▸ What is required: What you give back should be exactly the opening lines of the data, ending with the line that contains "assert (itoa_fuel 20" and including it.

Dataset entries
Lemma scan_Itoa z : is_i64 z -> scan_number (Itoa z) = Some (JInt z, "").
Proof.
  intros Hz. unfold is_i64 in Hz. unfold Itoa, scan_number, number. destruct (Z.ltb_spec z 0).
  - destruct (scan_int_itoa (- z)) as [E1 E2]; [lia|].
    assert (itoa_fuel 20 (- z) <> "0") as Hne.
    { destruct (itoa_first 20 (- z)) as (c & s & E & Hc & Hc0);
        [change (10 ^ Z.of_nat 20) with (10 ^ 20); lia|]. rewrite E. congruence. }
    revert E1 E2 Hne. generalize (itoa_fuel 20 (- z)). intros s E1 E2 Hne.
    change ("-" +:+ s) with (String "-" s). unfold strip. rewrite bool_decide_eq_true_2 by done. rewrite E1.
    simpl. rewrite bool_decide_eq_false_2 by done. simpl. rewrite E2. do 3 f_equal. lia.
  - destruct (scan_int_itoa z) as [E1 E2]; [lia|]. rewrite itoa_no_minus by lia.
    revert E1 E2. generalize (itoa_fuel 20 z). intros s E1 E2. rewrite E1. simpl. by rewrite E2.
Qed.

(** ** Values *)
Lemma json_induction (P : json -> Prop) :
  P JNull -> (forall b, P (JBool b)) -> (forall z, P (JInt z)) -> (forall l, P (JFrac l)) ->
  (forall s, P (JStr s)) -> (forall vs, Forall P vs -> P (JArr vs)) ->
  (forall ms, Forall (fun m => P (snd m)) ms -> P (JObj ms)) -> forall v, P v.
Proof.
  intros Hn Hb Hi Hf Hs Ha Ho. fix IH 1. intros [|b|z|l|s|vs|ms]; [exact Hn|apply Hb|apply Hi|apply Hf|apply Hs| |].
  - apply Ha. induction vs; constructor; [apply IH|done].
  - apply Ho. induction ms; constructor; [apply IH|done].
Qed.

(** A document that can be written and read: integers of an [int], fractions
    in the form the scanner reads, nested at most [d] deep. *)
Fixpoint json_ok (d : nat) (v : json) {struct v} : bool :=
  match v with
  | JNull | JBool _ | JStr _ => true
  | JInt z => bool_decide (is_i64 z)
  | JFrac l => match scan_number l with
               | Some (JFrac l', rest) => bool_decide (l' = l) && bool_decide (rest = "")
               | _ => false
               end
  | JArr vs => match d with O => false | S d' => forallb (json_ok d') vs end
  | JObj ms => match d with O => false | S d' => forallb (fun m => json_ok d' (snd m)) ms end
  end.
(* ===== verification/Wire.v ===== *)
(** Wire: the models as text.  Writing a value of a model and reading the text
    gives back every field but the ones tagged [json:"-"], for values that fit
    the widths of their fields and whose strings are valid UTF-8. *)
From Stdlib Require Import ZArith Lia.
From stdpp Require Import base option strings list.
From S2P Require Import Prelude GoStrings Utf8 RouterGroups Routes Json JsonText JsonTextFacts.

Local Open Scope string_scope.
Local Open Scope list_scope.
Local Open Scope Z_scope.

(** ** The documents are readable *)
Lemma json_ok_mono v d d' : (d <= d')%nat -> json_ok d v = true -> json_ok d' v = true.
Proof.
  revert v d d'. apply (json_induction (fun v => forall d d', (d <= d')%nat -> json_ok d v = true -> json_ok d' v = true));
    try done.
  - intros vs IH [|d] [|d'] Hd Hok; try (done || lia). simpl in *.
    apply Is_true_eq_true, forallb_True. apply Is_true_eq_left, forallb_True in Hok.
    rewrite Forall_forall in *. intros v Hv. apply Is_true_eq_left, (IH v Hv d); [lia|by apply Is_true_eq_true, Hok].
  - intros ms IH [|d] [|d'] Hd Hok; try (done || lia). simpl in *.
    apply Is_true_eq_true, forallb_True. apply Is_true_eq_left, forallb_True in Hok.
    rewrite Forall_forall in *. intros v Hv. apply Is_true_eq_left, (IH v Hv d); [lia|by apply Is_true_eq_true, Hok].
Qed.

Lemma depth_enough : (4 <= maxNestingDepth)%nat.
Proof. unfold maxNestingDepth. lia. Qed.

(** An integer field: its width is within that of an [int]. *)
Lemma json_ok_int d z : is_i64 z -> json_ok d (JInt z) = true.
Proof. intros. simpl. by apply bool_decide_eq_true. Qed.

Lemma json_ok_ptr d p : typed_ptr p -> json_ok d (json_of_ptr JInt p) = true.
Proof. destruct p; [|done]. apply json_ok_int. Qed.

Lemma json_ok_str_ptr d p : json_ok d (json_of_ptr JStr p) = true.
Proof. by destruct p. Qed.

Lemma u16_i64 z : is_u16 z -> is_i64 z.
Proof. unfold is_u16, is_i64. lia. Qed.

Lemma u32_i64 z : is_u32 z -> is_i64 z.
Proof. unfold is_u32, is_i64. lia. Qed.

Lemma json_ok_Tag d t : typed_Tag t -> json_ok (S d) (json_of_Tag t) = true.
Proof. intros Ht%u32_i64. simpl. by rewrite bool_decide_eq_true_2. Qed.

Lemma json_ok_member d omit k v :
  json_ok d v = true -> forallb (fun m => json_ok d (snd m)) (member omit k v) = true.
Proof. intros Hv. destruct omit; simpl; [done|]. by rewrite Hv. Qed.

Lemma json_ok_members d (ms ms' : list (string * json)) :
  forallb (fun m => json_ok d (snd m)) ms = true -> forallb (fun m => json_ok d (snd m)) ms' = true ->
  forallb (fun m => json_ok d (snd m)) (ms ++ ms') = true.
Proof. intros H H'. rewrite forallb_app. by rewrite H, H'. Qed.

Create HintDb jsonok.
#[export] Hint Resolve json_ok_members json_ok_member json_ok_int json_ok_ptr json_ok_str_ptr json_ok_Tag
  u16_i64 : jsonok.

Lemma json_ok_Route r : typed_Route r -> json_ok 2 (json_of_Route r) = true.
Proof.
  intros (Hp & Ht & Htag). change (json_ok 2 (json_of_Route r))
    with (forallb (fun m => json_ok 1 (snd m)) (match json_of_Route r with JObj ms => ms | _ => [] end)).
  unfold json_of_Route. auto 20 with jsonok.
Qed.

Lemma json_ok_Tcp m : typed_Tcp m -> json_ok 2 (json_of_Tcp m) = true.
Proof.
  intros (Hhp & Hext & Htp & Httl & Htag). change (json_ok 2 (json_of_Tcp m))
    with (forallb (fun m => json_ok 1 (snd m)) (match json_of_Tcp m with JObj ms => ms | _ => [] end)).
  unfold json_of_Tcp. auto 30 with jsonok.
Qed.

(** ** Values that cross the wire unchanged *)
Definition text_Route (r : Route) : Prop := typed_Route r /\ json_utf8 (json_of_Route r) = true.
Definition text_Tcp (m : TcpRouteMapping) : Prop := typed_Tcp m /\ json_utf8 (json_of_Tcp m) = true.
Definition text_RouterGroup (g : RouterGroup) : Prop :=
  RG_Model g = zero_Model /\ json_utf8 (json_of_RouterGroup g) = true.

#[export] Instance text_Route_dec r : Decision (text_Route r).
Proof. unfold text_Route. apply _. Defined.
#[export] Instance text_Tcp_dec m : Decision (text_Tcp m).
Proof. unfold text_Tcp. apply _. Defined.
#[export] Instance text_RouterGroup_dec g : Decision (text_RouterGroup g).
Proof. unfold text_RouterGroup. apply _. Defined.

(** [v] is read back from its text by both readers; what follows must not
    extend a number. *)
Definition readable (v : json) : Prop := json_ok maxNestingDepth v = true /\ json_utf8 v = true.

Lemma Decode_readable v rest : readable v -> ends_number rest = true -> Decode_text (json_text v +:+ rest) = inr v.
Proof. intros [Hok Hu] Hr. by rewrite Decode_json_text, coerce_json_utf8. Qed.

Lemma Unmarshal_readable v : readable v -> Unmarshal_text (json_text v) = inr v.
Proof.
  intros [Hok Hu]. rewrite <- (string_app_nil (json_text v)), Unmarshal_json_text by done. by rewrite coerce_json_utf8.
Qed.

Lemma readable_at d v : (d <= maxNestingDepth)%nat -> json_ok d v = true -> json_utf8 v = true -> readable v.
Proof. intros Hd Hok Hu. split; [by eapply json_ok_mono|done]. Qed.

Lemma readable_Route r : text_Route r -> readable (json_of_Route r).
Proof. intros [Ht Hu]. apply (readable_at 2); [pose proof depth_enough; lia|by apply json_ok_Route|done]. Qed.

Lemma readable_Tcp m : text_Tcp m -> readable (json_of_Tcp m).
Proof. intros [Ht Hu]. apply (readable_at 2); [pose proof depth_enough; lia|by apply json_ok_Tcp|done]. Qed.

Lemma readable_RouterGroup g : text_RouterGroup g -> readable (json_of_RouterGroup g).
Proof. intros [Ht Hu]. apply (readable_at 1); [pose proof depth_enough; lia|done|done]. Qed.

(** A slice of readable values. *)
Lemma readable_list {A} (enc : A -> json) (P : A -> Prop) (xs : list A) :
  (forall x, P x -> json_ok 2 (enc x) = true /\ json_utf8 (enc x) = true) -> Forall P xs ->
  readable (JArr (enc <$> xs)).
Proof.
  intros Henc Hxs. apply (readable_at 3); [pose proof depth_enough; lia|..].
  - change (forallb (json_ok 2) (enc <$> xs) = true). apply Is_true_eq_true, forallb_True, Forall_fmap.
    eapply Forall_impl; [exact Hxs|]. intros x Hx. simpl. apply Is_true_eq_left. by apply Henc.
  - change (forallb json_utf8 (enc <$> xs) = true). apply Is_true_eq_true, forallb_True, Forall_fmap.
    eapply Forall_impl; [exact Hxs|]. intros x Hx. simpl. apply Is_true_eq_left. by apply Henc.
Qed.

Lemma readable_Routes routes : Forall text_Route routes -> readable (JArr (json_of_Route <$> routes)).
Proof. apply readable_list. intros r [Ht Hu]. split; [by apply json_ok_Route|done]. Qed.

Lemma readable_Tcps ms : Forall text_Tcp ms -> readable (JArr (json_of_Tcp <$> ms)).
Proof. apply readable_list. intros r [Ht Hu]. split; [by apply json_ok_Tcp|done]. Qed.

Lemma readable_RouterGroups gs : Forall text_RouterGroup gs -> readable (JArr (json_of_RouterGroup <$> gs)).
Proof. apply readable_list. intros r [Ht Hu]. done. Qed.

(** *** From text to values *)
Definition then_decode {A} (dec : json -> error + A) (r : error + json) : error + A :=
  match r with inl e => inl e | inr v => dec v end.

Lemma text_routes_roundtrip routes rest :
  Forall text_Route routes -> ends_number rest = true ->
  then_decode (dec_slice Unmarshal_Route) (Decode_text (json_text (JArr (json_of_Route <$> routes)) +:+ rest)) =
  inr (wire_Route <$> routes).
Proof.
  intros Ht Hr. rewrite Decode_readable by (done || by apply readable_Routes). simpl. apply dec_elems_map.
  eapply Forall_impl; [exact Ht|]. intros r [Hty _]. by apply Unmarshal_json_of_Route.
Qed.

Lemma text_tcp_roundtrip ms rest :
  Forall text_Tcp ms -> ends_number rest = true ->
  then_decode (dec_slice Unmarshal_Tcp) (Decode_text (json_text (JArr (json_of_Tcp <$> ms)) +:+ rest)) =
  inr (wire_Tcp <$> ms).
Proof.
  intros Ht Hr. rewrite Decode_readable by (done || by apply readable_Tcps). simpl. apply dec_elems_map.
  eapply Forall_impl; [exact Ht|]. intros m [Hty _]. by apply Unmarshal_json_of_Tcp.
Qed.

Lemma text_groups_roundtrip gs rest :
  Forall text_RouterGroup gs -> ends_number rest = true ->
  then_decode (dec_slice Unmarshal_RouterGroup) (Decode_text (json_text (JArr (json_of_RouterGroup <$> gs)) +:+ rest)) =
  inr gs.
Proof.
  intros Ht Hr. rewrite Decode_readable by (done || by apply readable_RouterGroups). simpl.
  rewrite (dec_elems_map _ _ id), list_fmap_id; [done|].
  eapply Forall_impl; [exact Ht|]. intros g [Hm _]. by apply Unmarshal_json_of_RouterGroup.
Qed.

Lemma text_group_roundtrip g rest :
  text_RouterGroup g -> ends_number rest = true ->
  then_decode Unmarshal_RouterGroup (Decode_text (json_text (json_of_RouterGroup g) +:+ rest)) = inr g.
Proof.
  intros Ht Hr. rewrite Decode_readable by (done || by apply readable_RouterGroup).
  by apply Unmarshal_json_of_RouterGroup, Ht.
Qed.

(** An API error, whatever its text: the bytes that are not UTF-8 are replaced. *)
Definition coerce_error (e : ApiError) : ApiError := mkApiError (coerce (ApiError_Type e)) (coerce (ApiError_Message e)).

Lemma text_error_roundtrip e :
  then_decode Unmarshal_ApiError (Unmarshal_text (json_text (json_of_ApiError e))) = inr (coerce_error e).
Proof.
  rewrite <- (string_app_nil (json_text _)), Unmarshal_json_text; [by destruct e| |done|done].
  apply (json_ok_mono _ 1); [pose proof depth_enough; lia|done].
Qed.

(** What a listing of router groups shows of a stored group. *)
Definition wire_RouterGroup (g : RouterGroup) : RouterGroup :=
  mkRouterGroup zero_Model (RG_Guid g) (RG_Name g) (RG_Type g) (RG_ReservablePorts g).

Lemma listed_groups_roundtrip gs rest :
  Forall (fun g => json_utf8 (json_of_RouterGroup g) = true) gs -> ends_number rest = true ->
  then_decode (dec_slice Unmarshal_RouterGroup) (Decode_text (json_text (JArr (json_of_RouterGroup <$> gs)) +:+ rest)) =
  inr (wire_RouterGroup <$> gs).
Proof.
  intros Hu Hr. rewrite Decode_readable; [|by eapply readable_list; [|exact Hu]|done]. simpl. apply dec_elems_map.
  apply Forall_forall. intros g _. by destruct g.
Qed.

▸ Solved problem:
Lemma scan_Itoa z : is_i64 z -> scan_number (Itoa z) = Some (JInt z, "").
Proof.
  intros Hz. unfold is_i64 in Hz. unfold Itoa, scan_number, number. destruct (Z.ltb_spec z 0).
  - destruct (scan_int_itoa (- z)) as [E1 E2]; [lia|].
    assert (itoa_fuel 20 (- z) <> "0") as Hne.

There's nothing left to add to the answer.